Mais il y a aussi la parabole de Luc, que l'on pourrait appeler le
« père
prodigue » prodigue de son
amour. Ce n'est pas le père patriarcal, le père
dominateur qui commande la cellule familiale comme l'empereur est le
père de la patrie.
En fait il ne s'agit pas de renoncer
à ces paraboles où
Dieu a une figure exclusivement masculine, en tout cas très
masculine, parce qu'on se priverait d'une richesse incontestable
même si le modèle de libération proposée
n'englobe pas les femmes. Gardons ces textes, mais soyons lucides
à l'égard de leurs limites et peut-être de leur
injustice à l'égard des femmes ; mais d'un autre
côté, vivons et construisons une théologie juste,
pour aujourd'hui.
En matière de
christologie, l'« androcentrisme » est également frappant et on le voit jusque
dans les titres qui sont donnés à Jésus dans le
Nouveau Testament.
On a fait un Christ à l'image non de l'humain mais du
mâle et par voie de conséquence un Christ autoritaire
qui est descendu du ciel pour regarder les pauvres petits
pécheurs, bref, un Christ très supérieur.

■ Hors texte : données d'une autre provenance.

(** C4 (as amended).  [createPasswordResetToken] returns the hexadecimal
    form of the 32 random bytes (64 characters), stores its SHA-256 hex
    digest in [passwordResetToken] and sets [passwordResetExpires] to ten
    minutes after now.  [resetPassword] answers the 400 error 'Token is
    invalid or has expired' and changes nothing exactly when no user who
    is not deactivated has the digest of the presented token as
    [passwordResetToken] together with a [passwordResetExpires] strictly
    later than now.  When such a user is found and the new password passes
    validation, the password is stored as its bcrypt hash, both reset
    paths are cleared, and the user is logged in with a jwt cookie and a
    200 response. *)
Theorem resetToken_lifecycle `{Library} (JWT_SECRET : string) :
  (forall randomBytes now d,
     let result := createPasswordResetToken randomBytes now d in
     result.1 = toHex randomBytes
     /\ (length randomBytes = 32%nat -> String.length result.1 = 64%nat)
     /\ passwordResetToken (doc result.2) = Some (sha256_hex result.1)
     /\ passwordResetExpires (doc result.2) = Some (now + 600000)
     /\ password (doc result.2) = password (doc d)
     /\ user_id (doc result.2) = user_id (doc d))
  /\ (forall token req now db,
        resetPassword JWT_SECRET token req now db
        = finish db [Next (Some (AppError "Token is invalid or has expired" 400))]
        <-> ~ exists u,
              u ∈ users db /\ active u <> Some false
              /\ passwordResetToken u = Some (sha256_hex token)
              /\ exists t, passwordResetExpires u = Some t /\ now < t)
  /\ (forall token req now db u,
        User_findOne (resetQuery (sha256_hex token) now) false db = Some u ->
        User_validate (resetAssignments req u) = [] ->
        exists db' pw stored sent,
          body req !! "password" ≫= castString = Some pw
          /\ resetPassword JWT_SECRET token req now db
             = finish db' [Cookie "jwt" (jwt_sign (user_id u) JWT_SECRET);
                           Send 200 (token_user (jwt_sign (user_id u) JWT_SECRET) sent)]
          /\ user_id sent = user_id u /\ password sent = None
          /\ stored ∈ users db' /\ user_id stored = user_id u
          /\ password stored = Some (bcrypt_hash pw 12)
          /\ passwordConfirm stored = None
          /\ passwordResetToken stored = None
          /\ passwordResetExpires stored = None
          /\ passwordChangedAt stored = Some (now - 1000)
          /\ tours db' = tours db /\ reviews db' = reviews db).
Proof.
  split; [|split].
  - intros randomBytes now d. simpl. repeat split.
    intros Hlen. rewrite toHex_length, Hlen. reflexivity.
  - intros token req now db. unfold resetPassword, tokenInvalid.
    destruct (User_findOne _ false db) as [u|] eqn:Hfind.
    + split.
      * destruct (User_save _ _ _ _) as [e|[db' saved]]; discriminate.
      * intros Hnone. exfalso. apply Hnone.
        apply User_findOne_Some in Hfind as (stored & Hstored & _).
        apply findFirst_Some in Hstored as [Hin Hq].
        apply resetQuery_true in Hq. by exists stored.
    + split; [|done]. intros _ (u & Hin & Hq).
      apply User_findOne_None in Hfind. rewrite findFirst_None in Hfind.
      apply (proj2 (resetQuery_true _ _ _)) in Hq. rewrite (Hfind u Hin) in Hq.
      discriminate.
  - intros token req now db u Hfind Hvalid.
    destruct (User_findOne_Some _ _ _ _ Hfind) as (stored0 & Hstored0 & Hu).
    apply findFirst_Some in Hstored0 as [Hin Hq].
    assert (Hid : user_id u = user_id stored0) by (by rewrite Hu).
    destruct (findFirst_is_Some (User_byId (user_id u)) (users db) stored0 Hin)
      as [stored1 Hstored1].
    { unfold User_byId. rewrite Hid. apply String.eqb_refl. }
    assert (Hpw : exists pw, body req !! "password" ≫= castString = Some pw).
    { unfold User_validate in Hvalid.
      apply app_eq_nil in Hvalid as [_ Hvalid].
      apply app_eq_nil in Hvalid as [_ Hvalid].
      apply app_eq_nil in Hvalid as [Hvalid _].
      simpl in Hvalid.
      destruct (body req !! "password" ≫= castString) as [pw|]; [by exists pw|].
      discriminate. }
    destruct Hpw as [pw Hpw].
    pose proof (User_save_loaded true now (resetAssignments req u) db pw stored1
                  Hvalid eq_refl) as Hsave.
    simpl in Hsave. rewrite Hpw in Hsave.
    specialize (Hsave eq_refl eq_refl eq_refl Hstored1).
    unfold resetPassword. rewrite Hfind, Hsave. clear Hsave.
    apply findFirst_Some in Hstored1 as Hby. destruct Hby as [_ Hby].
    unfold User_byId in Hby. apply String.eqb_eq in Hby.
    eexists _, pw, _, _. split; [done|]. split; [reflexivity|].
    split; [reflexivity|]. split; [reflexivity|].
    split; [by apply updateFirst_elem|].
    repeat split. exact Hby.
Qed.
Lemma step_lower_words lower s s' :
  (∀ w, lower (lower w) = lower w) →
  step_lower lower s s' →
  Forall (λ r, is_lower lower (word r)) (dictionary s) →
  Forall (λ r, is_lower lower (word r)) (dictionary s').
Proof.
  intros Hidem. destruct 1; intros Hs.
  - by apply add_entry_stores_lower.
  - by apply add_multiple_entries_stores_lower.
  - apply (with_conn_preserves
             (λ s', Forall (λ r, is_lower lower (word r)) (dictionary s'))); [done|].
    destruct sense as [n|].
    + unfold Sql.execute_delete_word_sense, mbind, conn_bind.
      destruct (decide (Sql.fits_int64 n)) as [Hn|Hn].
      * rewrite bind_int_fits by done. by apply Forall_filter_keep.
      * by rewrite bind_int_overflow.
    + by apply Forall_filter_keep.
  - done.
  - done.
  - by rewrite (proj1 (rename_context_tables s old new)).
  - done.
  - by rewrite import_contexts_dictionary.
  - rewrite _prepopulate_contexts_eq. cbn [snd].
    by rewrite (proj1 (add_names_tables default_contexts s)).
Qed.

Il y a ainsi une sorte de correspondance, voire d'identification
très commode entre le rôle de l'homme dans notre
société et celui du Christ.
En réalité on peut redécouvrir dans le Christ
des aspects différents, qui font de lui quelqu'un de plus
proche de nous, de plus compagnon de route; une pratique
égalitaire ; il n'a pas marché dans le jeu des
hiérarchies, des rôles préétablis, des
stéréotypes ; il allait vers tous sans acception
de personne... ni de sexe...
Le Christ Jésus a aussi
l'humour, une liberté
précieuse entre toutes : Tendresse et humour vont bien
ensemble. Écoutons-le s'adresser à Marthe qui s'est
crevée à la cuisine, et qui râle parce que
pendant ce temps-là Marie est aux pieds du Christ. Elle
voudrait bien que le Seigneur mette bon ordre à cela. Mais le
Seigneur lui dit : « Marthe...
Marthe... » et les
commentateurs d'y voir le ton de réprimande avec lequel un
adulte, un père s'adresse à sa vilaine petite fille qui
n'a rien compris.
Pourtant si l'on regarde bien les récits de vocation dans
l'Ancien Testament, l'appel de Samuel I Samuel 3,10 ou celui de Moïse Exode 3,4, par
exemple, on voit que Dieu nomme deux fois celui qu'il appelle. Et les
exégètes juifs y voient non la réprimande mais
I'importance que Dieu attache à celui qu'il appelle ainsi.
« Marthe,
Marthe » n'est donc pas
condescendant ; pour Ottilie ce serait plutôt Jésus
qui regarde sa copine et dit : « écoute, qu'es-tu en train de
faire ? Vois clair en toi et choisis
librement »
Il n'est pas non plus le Christ en
majesté tel qu'on le
représente au tympan d'églises romanes ou gothiques,
tenant dans la main la boule du monde qui nous aide à vivre.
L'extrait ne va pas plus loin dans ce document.